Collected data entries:
Lemma dir_slot_spec v d n : let f := dir_slot v d n in 0 <= f <= Z.of_nat n /\ (f < Z.of_nat n -> de_inum (dent v d f) = 0).
Proof.
  intros f. unfold f, dir_slot. pose proof (first_slot_spec (fun k => de_inum (dent v d k) =? 0) n 0) as Hs. destruct (first_slot _ n 0) as [j|]; cbn [default from_option id]; [|split; [lia |]; intros; lia].
  destruct Hs as (H1 & H2 & _). split; [lia |]. intros _. by apply Z.eqb_eq.
Qed.

(** Filling slot [f], which was empty or the next one, with an entry for [name]. *)
Lemma dir_fill v d v' d' name inum n : let f := dir_slot v d n in let n' := Z.to_nat (Z.max (Z.of_nat n) (f + 1)) in
  0 < inum < 2 ^ 16 -> dir_find v d name n = None -> (forall k, 0 <= k < Z.of_nat n -> k <> f -> dent v' d' k = dent v d k) -> dent v' d' f = dirent inum name ->
  dir_find v' d' name n' = Some f /\ de_inum (dent v' d' f) = inum /\ forall name', same_name name' name = false -> dir_find v' d' name' n' = dir_find v d name' n.
Proof.
  intros f n' Hi Hnone Hsame Hnew. destruct (dir_slot_spec v d n) as [Hf Hf0]. fold f in Hf, Hf0.
  assert (Ef : de_inum (dent v' d' f) = inum) by (rewrite Hnew; apply de_inum_dirent; lia).
  assert (Pf : forall x, entry_for v' d' x f = same_name x name).
  { intros x. unfold entry_for. rewrite Ef. destruct (Z.eqb_spec inum 0); [lia |]. cbn [negb andb]. rewrite Hnew. apply same_name_dirent. }
  assert (Pk : forall x k, 0 <= k < Z.of_nat n -> k <> f -> entry_for v' d' x k = entry_for v d x k) by (intros x k Hk Hne; unfold entry_for; by rewrite Hsame).
  split; [|split; [done |]].
  - pose proof (first_slot_spec (entry_for v d name) n 0) as Hs. unfold dir_find in *. rewrite Hnone in Hs. pose proof (first_slot_spec (entry_for v' d' name) n' 0) as Hs'.
    assert (Hself : entry_for v' d' name f = true) by (rewrite Pf; by apply bool_decide_eq_true_2).
    destruct (first_slot (entry_for v' d' name) n' 0) as [j|]; [|rewrite Hs' in Hself by lia; done]. destruct Hs' as (H1 & H2 & H3). destruct (Z.lt_trichotomy j f) as [Hl|[->|Hg]]; [|done |].
    + rewrite Pk, Hs in H2 by lia. done.
    + rewrite H3 in Hself by lia. done.
  - intros x Hx. unfold dir_find. destruct (Z.eq_dec f (Z.of_nat n)) as [E|E].
    + replace n' with (n + 1)%nat by (unfold n'; lia). rewrite first_slot_app, (first_slot_ext _ (entry_for v d x)) by (intros k Hk; apply Pk; lia). destruct (first_slot _ n 0); [done |]. cbn [first_slot]. rewrite Z.add_0_l, <- E, Pf, Hx. done.
    + replace n' with n by (unfold n'; lia). apply first_slot_ext. intros k Hk. destruct (decide (k = f)) as [->|Hne]; [|apply Pk; lia]. rewrite Pf, Hx. unfold entry_for. rewrite Hf0 by lia. done.
Qed.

→ **How to complete this task**
What is needed is a faithful transcription of every entry.

→ **Written response**
Lemma dir_slot_spec v d n : let f := dir_slot v d n in 0 <= f <= Z.of_nat n /\ (f < Z.of_nat n -> de_inum (dent v d f) = 0).
Proof.
  intros f. unfold f, dir_slot. pose proof (first_slot_spec (fun k => de_inum (dent v d k) =? 0) n 0) as Hs. destruct (first_slot _ n 0) as [j|]; cbn [default from_option id]; [|split; [lia |]; intros; lia].
  destruct Hs as (H1 & H2 & _). split; [lia |]. intros _. by apply Z.eqb_eq.
Qed.

(** Filling slot [f], which was empty or the next one, with an entry for [name]. *)
Lemma dir_fill v d v' d' name inum n : let f := dir_slot v d n in let n' := Z.to_nat (Z.max (Z.of_nat n) (f + 1)) in
  0 < inum < 2 ^ 16 -> dir_find v d name n = None -> (forall k, 0 <= k < Z.of_nat n -> k <> f -> dent v' d' k = dent v d k) -> dent v' d' f = dirent inum name ->
  dir_find v' d' name n' = Some f /\ de_inum (dent v' d' f) = inum /\ forall name', same_name name' name = false -> dir_find v' d' name' n' = dir_find v d name' n.
Proof.
  intros f n' Hi Hnone Hsame Hnew. destruct (dir_slot_spec v d n) as [Hf Hf0]. fold f in Hf, Hf0.
  assert (Ef : de_inum (dent v' d' f) = inum) by (rewrite Hnew; apply de_inum_dirent; lia).
  assert (Pf : forall x, entry_for v' d' x f = same_name x name).
  { intros x. unfold entry_for. rewrite Ef. destruct (Z.eqb_spec inum 0); [lia |]. cbn [negb andb]. rewrite Hnew. apply same_name_dirent. }
  assert (Pk : forall x k, 0 <= k < Z.of_nat n -> k <> f -> entry_for v' d' x k = entry_for v d x k) by (intros x k Hk Hne; unfold entry_for; by rewrite Hsame).
  split; [|split; [done |]].
  - pose proof (first_slot_spec (entry_for v d name) n 0) as Hs. unfold dir_find in *. rewrite Hnone in Hs. pose proof (first_slot_spec (entry_for v' d' name) n' 0) as Hs'.
    assert (Hself : entry_for v' d' name f = true) by (rewrite Pf; by apply bool_decide_eq_true_2).
    destruct (first_slot (entry_for v' d' name) n' 0) as [j|]; [|rewrite Hs' in Hself by lia; done]. destruct Hs' as (H1 & H2 & H3). destruct (Z.lt_trichotomy j f) as [Hl|[->|Hg]]; [|done |].
    + rewrite Pk, Hs in H2 by lia. done.
    + rewrite H3 in Hself by lia. done.
  - intros x Hx. unfold dir_find. destruct (Z.eq_dec f (Z.of_nat n)) as [E|E].
    + replace n' with (n + 1)%nat by (unfold n'; lia). rewrite first_slot_app, (first_slot_ext _ (entry_for v d x)) by (intros k Hk; apply Pk; lia). destruct (first_slot _ n 0); [done |]. cbn [first_slot]. rewrite Z.add_0_l, <- E, Pf, Hx. done.
    + replace n' with n by (unfold n'; lia). apply first_slot_ext. intros k Hk. destruct (decide (k = f)) as [->|Hne]; [|apply Pk; lia]. rewrite Pf, Hx. unfold entry_for. rewrite Hf0 by lia. done.
Qed.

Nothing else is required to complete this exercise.